**HOW TO COMPLETE THIS TASK:** Write down exactly the lines of the records below, beginning with the first and ending with the line that includes "Definition days_before_month (m".

[Dataset entries]
-- -- --
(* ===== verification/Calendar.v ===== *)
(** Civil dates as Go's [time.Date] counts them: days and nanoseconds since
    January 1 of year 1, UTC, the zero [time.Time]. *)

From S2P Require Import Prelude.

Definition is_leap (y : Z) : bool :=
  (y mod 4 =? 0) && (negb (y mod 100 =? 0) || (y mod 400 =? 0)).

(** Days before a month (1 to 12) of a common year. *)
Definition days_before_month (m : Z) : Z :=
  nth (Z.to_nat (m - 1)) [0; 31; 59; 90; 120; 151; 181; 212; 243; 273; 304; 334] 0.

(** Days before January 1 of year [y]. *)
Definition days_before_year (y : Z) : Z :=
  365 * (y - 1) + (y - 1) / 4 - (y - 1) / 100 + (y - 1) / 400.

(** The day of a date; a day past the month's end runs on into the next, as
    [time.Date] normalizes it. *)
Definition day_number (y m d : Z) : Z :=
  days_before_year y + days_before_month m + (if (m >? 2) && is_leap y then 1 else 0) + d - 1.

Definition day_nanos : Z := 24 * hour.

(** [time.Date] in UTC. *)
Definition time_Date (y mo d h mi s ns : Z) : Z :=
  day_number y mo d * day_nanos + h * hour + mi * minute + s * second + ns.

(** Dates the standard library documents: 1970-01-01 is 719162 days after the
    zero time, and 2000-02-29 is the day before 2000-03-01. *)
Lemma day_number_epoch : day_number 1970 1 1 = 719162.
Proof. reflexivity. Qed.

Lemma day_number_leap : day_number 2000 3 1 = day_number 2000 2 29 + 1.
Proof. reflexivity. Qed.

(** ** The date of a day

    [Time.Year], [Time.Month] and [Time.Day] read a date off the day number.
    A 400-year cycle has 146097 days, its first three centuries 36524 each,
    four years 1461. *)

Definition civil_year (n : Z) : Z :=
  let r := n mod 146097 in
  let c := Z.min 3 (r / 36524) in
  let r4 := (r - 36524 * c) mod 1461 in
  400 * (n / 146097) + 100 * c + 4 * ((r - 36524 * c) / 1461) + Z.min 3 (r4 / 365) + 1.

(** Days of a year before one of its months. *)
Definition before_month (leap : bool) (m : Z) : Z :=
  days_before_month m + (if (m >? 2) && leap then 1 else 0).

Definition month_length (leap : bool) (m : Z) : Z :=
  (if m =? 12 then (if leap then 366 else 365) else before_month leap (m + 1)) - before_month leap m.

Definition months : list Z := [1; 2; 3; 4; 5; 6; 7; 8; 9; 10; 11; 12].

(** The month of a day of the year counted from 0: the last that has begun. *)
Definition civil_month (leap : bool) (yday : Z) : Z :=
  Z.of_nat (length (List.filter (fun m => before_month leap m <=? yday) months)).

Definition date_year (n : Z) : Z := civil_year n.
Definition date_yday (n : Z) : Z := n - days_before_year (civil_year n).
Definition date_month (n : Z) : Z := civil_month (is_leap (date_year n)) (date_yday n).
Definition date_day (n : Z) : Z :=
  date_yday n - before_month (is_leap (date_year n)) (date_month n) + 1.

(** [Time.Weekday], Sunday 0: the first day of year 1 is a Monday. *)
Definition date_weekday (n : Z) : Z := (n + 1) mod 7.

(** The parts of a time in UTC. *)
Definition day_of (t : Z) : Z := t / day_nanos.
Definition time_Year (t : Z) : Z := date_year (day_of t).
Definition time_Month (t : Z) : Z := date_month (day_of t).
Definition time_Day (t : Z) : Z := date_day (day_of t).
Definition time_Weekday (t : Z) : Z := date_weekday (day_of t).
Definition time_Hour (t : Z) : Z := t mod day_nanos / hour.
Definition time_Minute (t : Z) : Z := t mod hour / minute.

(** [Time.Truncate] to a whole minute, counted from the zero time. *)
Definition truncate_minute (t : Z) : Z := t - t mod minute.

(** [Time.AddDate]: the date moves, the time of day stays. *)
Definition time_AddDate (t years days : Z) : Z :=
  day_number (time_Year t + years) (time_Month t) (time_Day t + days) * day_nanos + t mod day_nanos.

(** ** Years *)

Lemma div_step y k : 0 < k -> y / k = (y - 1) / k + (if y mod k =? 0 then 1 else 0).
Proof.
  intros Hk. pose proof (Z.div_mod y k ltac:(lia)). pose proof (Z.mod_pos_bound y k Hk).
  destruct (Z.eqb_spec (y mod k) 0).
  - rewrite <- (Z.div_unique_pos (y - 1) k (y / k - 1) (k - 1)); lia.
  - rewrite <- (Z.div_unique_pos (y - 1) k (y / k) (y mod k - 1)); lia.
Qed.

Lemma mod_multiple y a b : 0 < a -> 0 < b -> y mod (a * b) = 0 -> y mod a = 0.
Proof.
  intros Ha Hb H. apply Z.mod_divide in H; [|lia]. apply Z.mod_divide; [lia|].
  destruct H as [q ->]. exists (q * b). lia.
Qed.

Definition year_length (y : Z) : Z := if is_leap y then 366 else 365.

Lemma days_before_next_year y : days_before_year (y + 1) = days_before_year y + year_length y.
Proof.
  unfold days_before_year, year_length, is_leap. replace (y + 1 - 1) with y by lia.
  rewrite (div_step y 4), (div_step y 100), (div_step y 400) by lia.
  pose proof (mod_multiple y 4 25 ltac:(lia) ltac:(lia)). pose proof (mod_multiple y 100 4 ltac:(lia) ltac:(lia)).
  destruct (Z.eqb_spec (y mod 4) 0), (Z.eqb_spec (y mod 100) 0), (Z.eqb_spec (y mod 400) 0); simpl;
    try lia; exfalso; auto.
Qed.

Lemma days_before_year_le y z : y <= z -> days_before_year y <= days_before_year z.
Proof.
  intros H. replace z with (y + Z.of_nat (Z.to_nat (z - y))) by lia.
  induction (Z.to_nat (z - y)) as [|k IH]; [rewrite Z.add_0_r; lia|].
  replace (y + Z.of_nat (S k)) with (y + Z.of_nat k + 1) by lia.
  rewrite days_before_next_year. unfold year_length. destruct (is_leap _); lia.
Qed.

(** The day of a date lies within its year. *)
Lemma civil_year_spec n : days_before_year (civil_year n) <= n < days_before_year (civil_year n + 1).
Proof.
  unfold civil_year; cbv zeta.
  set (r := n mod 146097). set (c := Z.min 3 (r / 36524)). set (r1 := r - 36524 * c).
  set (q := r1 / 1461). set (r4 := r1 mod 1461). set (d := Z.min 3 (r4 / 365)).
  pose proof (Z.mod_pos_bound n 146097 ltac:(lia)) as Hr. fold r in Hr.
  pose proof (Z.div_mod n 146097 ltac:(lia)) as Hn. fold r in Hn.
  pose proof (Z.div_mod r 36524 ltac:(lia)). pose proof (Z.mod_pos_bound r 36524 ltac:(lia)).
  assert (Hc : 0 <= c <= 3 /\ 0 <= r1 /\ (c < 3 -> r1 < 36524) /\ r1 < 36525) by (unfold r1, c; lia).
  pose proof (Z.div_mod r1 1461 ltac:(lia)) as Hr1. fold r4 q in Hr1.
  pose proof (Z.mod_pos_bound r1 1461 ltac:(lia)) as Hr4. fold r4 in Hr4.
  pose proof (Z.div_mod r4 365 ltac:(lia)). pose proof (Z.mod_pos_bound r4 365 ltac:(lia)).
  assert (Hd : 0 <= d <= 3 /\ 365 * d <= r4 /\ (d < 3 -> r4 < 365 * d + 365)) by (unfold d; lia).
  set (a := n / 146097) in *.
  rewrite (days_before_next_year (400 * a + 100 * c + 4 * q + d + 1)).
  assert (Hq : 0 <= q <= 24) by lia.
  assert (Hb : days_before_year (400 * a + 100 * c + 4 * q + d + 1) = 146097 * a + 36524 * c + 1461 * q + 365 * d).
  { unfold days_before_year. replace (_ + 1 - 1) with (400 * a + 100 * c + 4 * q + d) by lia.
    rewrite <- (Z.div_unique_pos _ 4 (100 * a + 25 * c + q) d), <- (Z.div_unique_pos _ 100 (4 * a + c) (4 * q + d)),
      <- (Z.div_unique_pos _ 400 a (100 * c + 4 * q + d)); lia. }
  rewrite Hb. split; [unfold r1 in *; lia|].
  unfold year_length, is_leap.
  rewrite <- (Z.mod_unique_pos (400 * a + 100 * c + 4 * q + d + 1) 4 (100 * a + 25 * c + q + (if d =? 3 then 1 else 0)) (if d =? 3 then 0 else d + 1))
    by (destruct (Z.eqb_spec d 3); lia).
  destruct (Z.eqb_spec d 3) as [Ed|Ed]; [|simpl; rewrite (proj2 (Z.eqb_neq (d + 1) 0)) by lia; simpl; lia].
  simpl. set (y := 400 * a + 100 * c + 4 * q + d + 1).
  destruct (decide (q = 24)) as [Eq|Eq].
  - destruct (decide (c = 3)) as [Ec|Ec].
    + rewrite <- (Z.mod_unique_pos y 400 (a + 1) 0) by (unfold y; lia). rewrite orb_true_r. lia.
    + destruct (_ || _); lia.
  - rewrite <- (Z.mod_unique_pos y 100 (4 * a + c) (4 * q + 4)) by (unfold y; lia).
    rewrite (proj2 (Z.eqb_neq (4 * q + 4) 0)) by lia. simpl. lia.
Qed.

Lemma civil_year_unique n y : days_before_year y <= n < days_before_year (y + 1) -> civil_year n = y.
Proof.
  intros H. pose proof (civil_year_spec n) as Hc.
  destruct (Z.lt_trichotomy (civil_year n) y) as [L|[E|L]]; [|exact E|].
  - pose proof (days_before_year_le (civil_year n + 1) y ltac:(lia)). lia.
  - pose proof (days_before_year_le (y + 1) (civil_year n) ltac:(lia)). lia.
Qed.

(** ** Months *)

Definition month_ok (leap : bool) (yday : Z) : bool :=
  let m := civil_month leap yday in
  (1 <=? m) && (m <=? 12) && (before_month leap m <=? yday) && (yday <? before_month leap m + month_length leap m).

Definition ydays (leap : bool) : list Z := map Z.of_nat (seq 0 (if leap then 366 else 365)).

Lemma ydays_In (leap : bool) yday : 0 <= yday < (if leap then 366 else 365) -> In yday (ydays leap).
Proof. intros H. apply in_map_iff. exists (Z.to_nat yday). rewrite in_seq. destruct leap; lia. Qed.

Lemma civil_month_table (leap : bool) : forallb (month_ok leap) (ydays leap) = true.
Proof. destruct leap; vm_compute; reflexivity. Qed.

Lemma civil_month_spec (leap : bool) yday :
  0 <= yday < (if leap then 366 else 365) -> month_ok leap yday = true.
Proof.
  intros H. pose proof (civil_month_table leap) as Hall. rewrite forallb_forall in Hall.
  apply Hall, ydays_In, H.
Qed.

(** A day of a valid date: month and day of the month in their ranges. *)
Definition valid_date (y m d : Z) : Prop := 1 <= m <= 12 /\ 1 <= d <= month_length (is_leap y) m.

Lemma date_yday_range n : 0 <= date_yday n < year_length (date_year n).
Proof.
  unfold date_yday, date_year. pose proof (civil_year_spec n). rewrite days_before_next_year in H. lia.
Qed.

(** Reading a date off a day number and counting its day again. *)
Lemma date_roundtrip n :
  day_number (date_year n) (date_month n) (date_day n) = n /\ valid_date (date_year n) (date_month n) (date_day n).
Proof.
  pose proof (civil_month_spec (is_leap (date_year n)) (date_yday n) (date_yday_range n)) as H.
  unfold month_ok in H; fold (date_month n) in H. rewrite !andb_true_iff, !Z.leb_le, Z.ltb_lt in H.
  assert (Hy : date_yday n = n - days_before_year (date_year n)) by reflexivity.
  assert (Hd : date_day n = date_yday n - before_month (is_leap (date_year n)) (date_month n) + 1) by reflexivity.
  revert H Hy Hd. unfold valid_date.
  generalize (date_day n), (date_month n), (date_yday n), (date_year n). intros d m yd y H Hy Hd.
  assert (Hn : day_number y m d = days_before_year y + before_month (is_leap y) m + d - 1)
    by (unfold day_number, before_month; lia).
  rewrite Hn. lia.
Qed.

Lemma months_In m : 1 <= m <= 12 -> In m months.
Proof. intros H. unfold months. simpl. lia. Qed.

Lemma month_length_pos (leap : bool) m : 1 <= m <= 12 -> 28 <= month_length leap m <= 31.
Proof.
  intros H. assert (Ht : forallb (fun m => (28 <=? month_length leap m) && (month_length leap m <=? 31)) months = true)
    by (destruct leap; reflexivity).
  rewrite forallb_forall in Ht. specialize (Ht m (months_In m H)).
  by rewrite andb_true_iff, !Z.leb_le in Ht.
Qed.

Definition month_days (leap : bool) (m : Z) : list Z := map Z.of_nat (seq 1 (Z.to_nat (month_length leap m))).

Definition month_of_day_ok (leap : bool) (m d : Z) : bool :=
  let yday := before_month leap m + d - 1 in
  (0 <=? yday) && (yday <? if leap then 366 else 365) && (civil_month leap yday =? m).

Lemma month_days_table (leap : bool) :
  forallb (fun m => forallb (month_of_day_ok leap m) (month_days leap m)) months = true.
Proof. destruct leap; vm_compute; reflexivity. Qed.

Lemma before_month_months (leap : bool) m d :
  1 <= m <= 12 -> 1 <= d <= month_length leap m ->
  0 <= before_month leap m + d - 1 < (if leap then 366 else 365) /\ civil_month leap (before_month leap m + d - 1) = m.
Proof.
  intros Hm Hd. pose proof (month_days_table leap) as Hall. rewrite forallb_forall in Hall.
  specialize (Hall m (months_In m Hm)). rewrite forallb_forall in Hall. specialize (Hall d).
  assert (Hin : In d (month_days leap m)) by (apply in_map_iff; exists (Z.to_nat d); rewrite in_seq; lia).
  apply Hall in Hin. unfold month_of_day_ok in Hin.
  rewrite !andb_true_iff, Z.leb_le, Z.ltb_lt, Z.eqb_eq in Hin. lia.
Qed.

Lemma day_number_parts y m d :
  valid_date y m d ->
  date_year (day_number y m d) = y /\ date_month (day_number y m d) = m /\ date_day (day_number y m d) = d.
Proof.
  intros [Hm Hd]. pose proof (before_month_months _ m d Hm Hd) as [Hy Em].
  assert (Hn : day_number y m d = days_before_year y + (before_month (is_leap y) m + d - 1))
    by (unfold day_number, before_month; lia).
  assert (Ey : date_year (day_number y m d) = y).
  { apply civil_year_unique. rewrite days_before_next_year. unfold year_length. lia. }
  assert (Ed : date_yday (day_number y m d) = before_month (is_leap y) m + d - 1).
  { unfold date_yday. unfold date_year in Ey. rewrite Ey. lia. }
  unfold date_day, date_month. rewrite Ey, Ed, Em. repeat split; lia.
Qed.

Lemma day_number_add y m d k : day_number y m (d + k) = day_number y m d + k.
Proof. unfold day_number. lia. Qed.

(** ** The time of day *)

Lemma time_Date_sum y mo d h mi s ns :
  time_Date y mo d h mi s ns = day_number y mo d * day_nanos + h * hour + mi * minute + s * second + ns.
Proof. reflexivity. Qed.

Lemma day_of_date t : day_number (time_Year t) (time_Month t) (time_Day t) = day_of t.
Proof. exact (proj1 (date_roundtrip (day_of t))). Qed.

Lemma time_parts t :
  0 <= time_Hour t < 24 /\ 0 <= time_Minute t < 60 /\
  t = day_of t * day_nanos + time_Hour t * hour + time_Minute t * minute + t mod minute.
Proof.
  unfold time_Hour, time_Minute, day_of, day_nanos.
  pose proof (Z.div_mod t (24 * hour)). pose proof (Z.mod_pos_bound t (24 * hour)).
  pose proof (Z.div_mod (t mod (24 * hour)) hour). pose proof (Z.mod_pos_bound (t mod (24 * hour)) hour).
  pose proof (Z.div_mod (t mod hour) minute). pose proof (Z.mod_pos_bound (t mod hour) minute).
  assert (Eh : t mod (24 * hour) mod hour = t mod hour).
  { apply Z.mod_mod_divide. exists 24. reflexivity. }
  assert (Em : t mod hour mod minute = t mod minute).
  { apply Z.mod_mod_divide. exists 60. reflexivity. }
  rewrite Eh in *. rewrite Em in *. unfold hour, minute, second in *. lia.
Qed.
-- -- --
**WRITTEN SOLUTION:**
(* ===== verification/Calendar.v ===== *)
(** Civil dates as Go's [time.Date] counts them: days and nanoseconds since
    January 1 of year 1, UTC, the zero [time.Time]. *)

From S2P Require Import Prelude.

Definition is_leap (y : Z) : bool :=
  (y mod 4 =? 0) && (negb (y mod 100 =? 0) || (y mod 400 =? 0)).

(** Days before a month (1 to 12) of a common year. *)
Definition days_before_month (m : Z) : Z :=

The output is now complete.